Interlude: Always Read the Footnotes
Doc Watson's Epilogue
Miss Solei and Mr. Alexander disappeared completely after the performance of the Opera. Despite the hue and cry which followed their disappearance, along with many thinly-veiled suggestions in some of the more lurid papers, the lady pianist and her stagehand were never seen again. Even Holmes confessed himself to be baffled at their disappearance.
"I would not have believed it possible," he told me. "But they appear to have vanished off the face of the earth."
The kidnapping case against Jenkins collapsed for lack of a victim to testify, but he confessed to sabotage and offered to give up his employer, the Baron LaValle. However, everything that Jenkins could tell us served only to damn himself further in the eyes of the law, until his solicitor advised him to hold his peace in the interest of his own defence.
Unfortunately for the Baron, Holmes was a much more creditable witness, and had the foresight to acquire some incriminating documents.

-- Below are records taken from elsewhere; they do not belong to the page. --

(* ===== verification/Xstrata.v ===== *)
(** broadcom_xstrata/: the driver for Broadcom Xstrata switches (driver_deps.c), which runs
    shell commands, and bcmexp (bcmexp.c), which they start: it types a command into the
    shell of the switch and copies to standard output what comes back.

    The characters that come from the terminal, and how select() returns, are events of
    the environment. *)
From S2P Require Import Prelude Types Clib.

(** ** driver_deps.c *)

Definition port_states_bcm : list string := ["Disable"; "LIsten"; "LEarn"; "Forward"; "Disable"]%string.

Definition if_linux2bcm (name : string) : string :=
  if String.eqb name "" then "???" else
  if String.eqb name "GbE1" then "ge3" else
  if String.eqb name "GbE2" then "ge4" else "???".

(** [snprintf(cmd, 256, ...)] *)
Definition to_cmd (s : string) : list Z := take 255 (chars s).

(** The command and the new state; [None]: the state is no index of the array. *)
Definition driver_set_new_state (name : string) (new_state : Z) : option (list Z * Z) :=
  if new_state <? 0 then None else
  st ← port_states_bcm !! Z.to_nat new_state;
  Some (to_cmd ("bcmexp port " ++ if_linux2bcm name ++ " stp=" ++ st ++ " &>/dev/null"), new_state).

Definition driver_flush_all_fids (name : string) : list Z :=
  to_cmd ("bcmexp l2 clear port=" ++ if_linux2bcm name ++ " &>/dev/null").

Definition driver_set_ageing_time (ageingTime : Z) : Z := ageingTime.

Definition driver_create_msti (mstid : Z) : bool := true.
Definition driver_delete_msti (mstid : Z) : bool := true.

(** ** bcmexp.c *)

Definition MPROMPT : list Z := chars "BCM.0> ".
Definition sizeof_recent_input : nat := 8.
Definition sizeof_outbuf : Z := 81920.
Definition sizeof_cmd : nat := 256.

(** What select() and read() on the terminal give: a time-out, a character, its end, an error. *)
Inductive pty_event := Quiet | Octet (c : Z) | Closed | Broken.

Record term := mk_term {
  recent_input : list Z;
  outbuf : list Z;             (* up to its NUL *)
  printed : list Z;            (* standard output *)
  typed : list Z;              (* what was written to the terminal *)
  events : list pty_event;     (* to come *)
  selects : list bool          (* whether select() finds the terminal writable *)
}.
#[export] Instance eta_term : Eta term := λ r,
  mk_term (recent_input r) (outbuf r) (printed r) (typed r) (events r) (selects r).
#[export] Instance set_recent_input : Setter recent_input := ltac:(build_setter).
#[export] Instance set_outbuf : Setter outbuf := ltac:(build_setter).
#[export] Instance set_printed : Setter printed := ltac:(build_setter).
#[export] Instance set_typed : Setter typed := ltac:(build_setter).
#[export] Instance set_events : Setter events := ltac:(build_setter).
#[export] Instance set_selects : Setter selects := ltac:(build_setter).

(** [TWaiting]: nothing more happens at the terminal, and the program waits. *)
Inductive toutcome (A : Type) :=
| TDone (a : A) (t : term)
| TFault
| TWaiting (t : term).
Arguments TDone {A} a t.
Arguments TFault {A}.
Arguments TWaiting {A} t.

Definition T (A : Type) : Type := term → toutcome A.
#[export] Instance T_ret : MRet T := λ A a t, TDone a t.
#[export] Instance T_bind : MBind T := λ A B f m t,
  match m t with TDone a t' => f a t' | TFault => TFault | TWaiting t' => TWaiting t' end.
Definition tskip : T unit := mret tt.
Definition tfault {A} : T A := λ _, TFault.
Definition tupd (f : term → term) : T unit := λ t, TDone tt (f t).
Definition twhen (b : bool) (m : T unit) : T unit := if b then m else tskip.

(** *** Output *)

(** isprint() in the C locale. *)
Definition isprint (c : Z) : bool := (32 <=? c) && (c <=? 126).

Definition starts_with (prefix s : list Z) : bool := bool_decide (take (length prefix) s = prefix).

(** Lines that clear the screen (without the escape character) or show the prompt. *)
Definition left_out (line : list Z) : bool := starts_with (chars "[H[J") line || starts_with MPROMPT line.

(** One round of the loop; strncat() writes the character and a NUL. *)
Definition p_printable_1 (c : Z) : T unit := λ t,
  if negb ((c =? 10) || isprint c) then tskip t else
  if negb (Z.of_nat (length (outbuf t)) + 2 <=? sizeof_outbuf) then TFault else
  let line := outbuf t ++ [c] in
  if c =? 10 then
    TDone tt (t <| printed ::= λ p, if left_out line then p else p ++ line |> <| outbuf := [] |>)
  else TDone tt (t <| outbuf := line |>).

Fixpoint p_printable (buf : list Z) : T unit :=
  match buf with
  | [] => tskip
  | c :: buf => p_printable_1 c ;; p_printable buf
  end.

Definition log_pty_data (the_character : Z) : T unit :=
  p_printable [the_character] ;;
  tupd (λ t, t <| recent_input ::= λ r, drop 1 r ++ [the_character] |>).

(** *** Input *)

(** Whether [needle] is at the start of a string; [None]: the octets known do not tell. *)
Fixpoint str_matches (needle mem : list Z) : option bool :=
  match needle, mem with
  | [], _ => Some true
  | _, [] => None
  | c :: needle, x :: mem => if c =? x then str_matches needle mem else Some false
  end.
(** [strstr(mem, needle) != NULL] *)
Fixpoint strstr (needle mem : list Z) : option bool :=
  b ← str_matches needle mem;
  if (b : bool) then Some true else
  match mem with
  | [] => None
  | x :: mem => if x =? 0 then Some false else strstr needle mem
  end.

Section bcmexp.
(** The octets in memory after recent_input, which has no room for a NUL. *)
Context (behind : list Z).

Definition at_main_prompt : T bool := λ t,
  match strstr MPROMPT (recent_input t ++ behind) with Some b => TDone b t | None => TFault end.

(** The loop of the functions that wait: [stop] is asked after each character. *)
Fixpoint wait_loop (stop : T bool) (bell : bool) (evs : list pty_event) : T Z :=
  match evs with
  | [] => λ t, TWaiting (t <| events := [] |>)
  | Quiet :: evs => wait_loop stop bell evs
  | Broken :: evs => tupd (λ t, t <| events := evs |>) ;; mret (-1)
  | Closed :: evs => tupd (λ t, t <| events := evs |>) ;; mret 0
  | Octet c :: evs =>
      tupd (λ t, t <| events := evs |>) ;;
      log_pty_data c ;;
      found ← stop;
      if (found : bool) then twhen bell (p_printable [7]) ;; mret 1 else wait_loop stop bell evs
  end.
Definition wait (stop : T bool) (bell : bool) : T Z := λ t, wait_loop stop bell (events t) t.

Definition wait_for_main_prompt (bell : bool) : T Z := wait at_main_prompt bell.
Definition wait_for_one_character : T Z := wait (mret true) false.

(** The comparison from the ends of both, until one of them is used up. *)
Fixpoint agree (l1 l2 : list Z) : bool :=
  match l1, l2 with
  | x :: l1, y :: l2 => (x =? y) && agree l1 l2
  | _, _ => true
  end.
Definition wait_for_string (the_string : list Z) (bell : bool) : T Z :=
  wait (λ t, TDone (agree (rev (recent_input t)) (rev the_string)) t) bell.

Fixpoint send_loop (sel : list bool) (the_string : list Z) : T Z :=
  match sel with
  | [] => λ t, TWaiting (t <| selects := [] |>)
  | false :: sel => send_loop sel the_string
  | true :: sel =>
      match the_string with
      | [] => tupd (λ t, t <| selects := sel |>) ;; mret 1
      | c :: s => tupd (λ t, t <| selects := sel |> <| typed ::= λ l, l ++ [c] |>) ;; send_loop sel s
      end
  end.
Definition send_constant (the_string : list Z) : T Z := λ t, send_loop (selects t) the_string t.

Definition send_command (the_string : list Z) (add_cr : bool) (expect_prompt : Z) : T Z :=
  r ← send_constant the_string;
  if r <? 1 then mret r else
  r ← (if add_cr then send_constant [13] else mret r);
  if r <? 1 then mret r else
  if expect_prompt =? 0 then mret r else
  r ← wait_for_one_character;
  if r <? 1 then mret r else wait_for_main_prompt (negb (expect_prompt - 1 =? 0)).

(** *** main() *)

(** [strncat(cmd, src, n)]; [None]: past the end of [cmd]. *)
Definition strncat_cmd (n : nat) (src cmd : list Z) : option (list Z) :=
  let s := take n src in
  if (length cmd + length s + 1 <=? sizeof_cmd)%nat then Some (cmd ++ s) else None.

Fixpoint add_args (first : bool) (args : list (list Z)) (cmd : list Z) : option (list Z) :=
  match args with
  | [] => strncat_cmd 255 [10] cmd
  | a :: args =>
      cmd ← (if first then Some cmd else strncat_cmd 255 [32] cmd);
      cmd ← strncat_cmd 255 a cmd;
      add_args false args cmd
  end.
Definition build_cmd (args : list (list Z)) : option (list Z) := add_args true args [].

(** [args] are the arguments after the name of the program. *)
Definition bcmexp_main (args : list (list Z)) : T Z :=
  if bool_decide (args = []) then mret 0 else
  match build_cmd args with
  | None => tfault
  | Some cmd =>
      wait_for_main_prompt false ;;
      send_constant cmd ;;
      wait_for_string MPROMPT false ;;
      wait_for_string MPROMPT false ;;
      mret 0
  end.
End bcmexp.

Definition start (evs : list pty_event) (sel : list bool) : term :=
  mk_term (replicate sizeof_recent_input 0) [] [] [] evs sel.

The Baron's connections protected him long enough for him to flee England, but by this point Holmes had lost interest, declaring that he could not be bothered to settle petty feuds of impresarios.
So, as Holmes predicted, this case serves only as a footnote to an illustrious career, unremarkable but for the presence of two singularly mysterious characters.
Questions? Comments? Criticisms? Complaints? Review!
.•´¨•»¦«•Kerowyn•»¦«•´¨•.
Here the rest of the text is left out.